Would you transcribe the line that holds "Prometheus metrics become" and all the lines below it, through the final one, exactly and with nothing else?

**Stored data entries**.
== Segment start ==
(** C3. In a catalog with unique keys, for a payload that its schema accepts,
    the create operation fails with Conflict exactly when a movie with the
    name and the date of the payload exists, and then changes nothing; when
    every movie differs from the payload in name or in date, it succeeds: the
    response and a row of the new catalog bear the name and the date of the
    payload. *)
Theorem create_movie_conflict_iff today db movie_in :
  unique_keys db →
  MovieCreateSchema_validate today movie_in = Ok movie_in →
  (snd (create_movie db movie_in) = Raise Conflict
   ↔ ∃ m, m ∈ movies db ∧ movie_name m = Some (create_name movie_in)
          ∧ movie_date m = Some (create_date movie_in))
  ∧ (snd (create_movie db movie_in) = Raise Conflict →
     fst (create_movie db movie_in) = db)
  ∧ ((∀ m, m ∈ movies db →
        movie_name m ≠ Some (create_name movie_in)
        ∨ movie_date m ≠ Some (create_date movie_in)) →
     ∃ detail m,
       snd (create_movie db movie_in) = Ok detail
       ∧ detail_name detail = create_name movie_in
       ∧ detail_date detail = create_date movie_in
       ∧ movies (fst (create_movie db movie_in)) = movies db ++ [m]
       ∧ movie_id m = detail_id detail
       ∧ movie_name m = Some (create_name movie_in)
       ∧ movie_date m = Some (create_date movie_in)).
Proof.
  intros Hkeys (_ & Hs & Hb & Hr)%MovieCreateSchema_validate_ok.
  assert ((∀ m, m ∈ movies db → ¬ same_identity movie_in m) →
          ∃ detail m db',
            create_movie db movie_in = (db', Ok detail)
            ∧ detail_name detail = create_name movie_in
            ∧ detail_date detail = create_date movie_in
            ∧ movies db' = movies db ++ [m]
            ∧ movie_id m = detail_id detail
            ∧ movie_name m = Some (create_name movie_in)
            ∧ movie_date m = Some (create_date movie_in)) as Hok.
  { intros Hnone.
    destruct (create_movie_session_ok db movie_in Hkeys Hnone)
      as (movie & db' & Hsession & Hmovies & Hn & Hd & Hsc & Ho & Hst & Hbu
          & Hre & Hc & _).
    unfold create_movie. rewrite Hsession. simpl.
    unfold MovieDetailSchema_model_validate.
    destruct (load_country_resolved db' movie _ _ Hc) as [c ->].
    rewrite Hn, Hd, Hsc, Ho, Hst, Hbu, Hre, Hs, Hb, Hr. simpl.
    by eexists _, movie, db'. }
  split_and!.
  - split.
    + intros Hconflict.
      destruct (decide (Exists (same_identity movie_in) (movies db))) as [Hex|Hno].
      { apply Exists_exists in Hex as (m & ? & ? & ?). eauto. }
      rewrite <-Forall_Exists_neg, Forall_forall in Hno.
      destruct (Hok Hno) as (detail & m & db' & Heq & _).
      by rewrite Heq in Hconflict.
    + intros (m & Hm & Hn & Hd). unfold create_movie.
      by rewrite (create_movie_session_conflict db movie_in m).
  - unfold create_movie.
    destruct (create_movie_session db movie_in) as [[movie db']|]; simpl; [|done].
    unfold MovieDetailSchema_model_validate. by repeat case_match.
  - intros Hdiff.
    destruct Hok as (detail & m & db' & Heq & ? & ? & ? & ? & ? & ?).
    { intros m Hm [Hn Hd]. by destruct (Hdiff m Hm). }
    exists detail, m. by rewrite Heq.
Qed.
(** * Sagemcom exporter: the collection loop of [script.py]

    A shallow embedding of the exporter's only source file.  The module-level
    Prometheus metrics become the constructors of three enumerations (plain
    gauges, labelled gauges, info metrics) that index the registry, the
    coroutines become computations in a state-and-exception monad, and
    everything the script obtains from outside (router client, ipify,
    speedtest, ping3) is read from a per-iteration record of call outcomes.

    Conventions.
    - A gauge value is a Python float: a rational or the NaN sentinel.
    - A labelled gauge is a finite map from the tuple of label values (in
      the order of the declared label names) to the value of that child.
    - Times are seconds on an integer grid; every awaited or blocking call
      takes a non-negative amount of time, whether it returns or raises. *)

From Stdlib Require Import ZArith QArith List Bool DecimalString DecimalPos DecimalZ.
From stdpp Require Import base option list strings gmap fin_maps.

Local Open Scope Z_scope.
Local Open Scope string_scope.

(** ** Python values that reach the metrics *)

(** A float as stored by [Gauge.set]: [float('nan')] is the only non-number
    the script produces. *)
Inductive sample : Type :=
  | Num (q : Q)
  | NaN.

Definition of_int (z : Z) : sample := Num (inject_Z z).

(** [str(n)] for an int. *)
Definition str_of_int (z : Z) : string := NilZero.string_of_int (Z.to_int z).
== Segment end ==
**Answer below**.
    Prometheus metrics become the constructors of three enumerations (plain
    gauges, labelled gauges, info metrics) that index the registry, the
    coroutines become computations in a state-and-exception monad, and
    everything the script obtains from outside (router client, ipify,
    speedtest, ping3) is read from a per-iteration record of call outcomes.

    Conventions.
    - A gauge value is a Python float: a rational or the NaN sentinel.
    - A labelled gauge is a finite map from the tuple of label values (in
      the order of the declared label names) to the value of that child.
    - Times are seconds on an integer grid; every awaited or blocking call
      takes a non-negative amount of time, whether it returns or raises. *)

From Stdlib Require Import ZArith QArith List Bool DecimalString DecimalPos DecimalZ.
From stdpp Require Import base option list strings gmap fin_maps.

Local Open Scope Z_scope.
Local Open Scope string_scope.

(** ** Python values that reach the metrics *)

(** A float as stored by [Gauge.set]: [float('nan')] is the only non-number
    the script produces. *)
Inductive sample : Type :=
  | Num (q : Q)
  | NaN.

Definition of_int (z : Z) : sample := Num (inject_Z z).

(** [str(n)] for an int. *)
Definition str_of_int (z : Z) : string := NilZero.string_of_int (Z.to_int z).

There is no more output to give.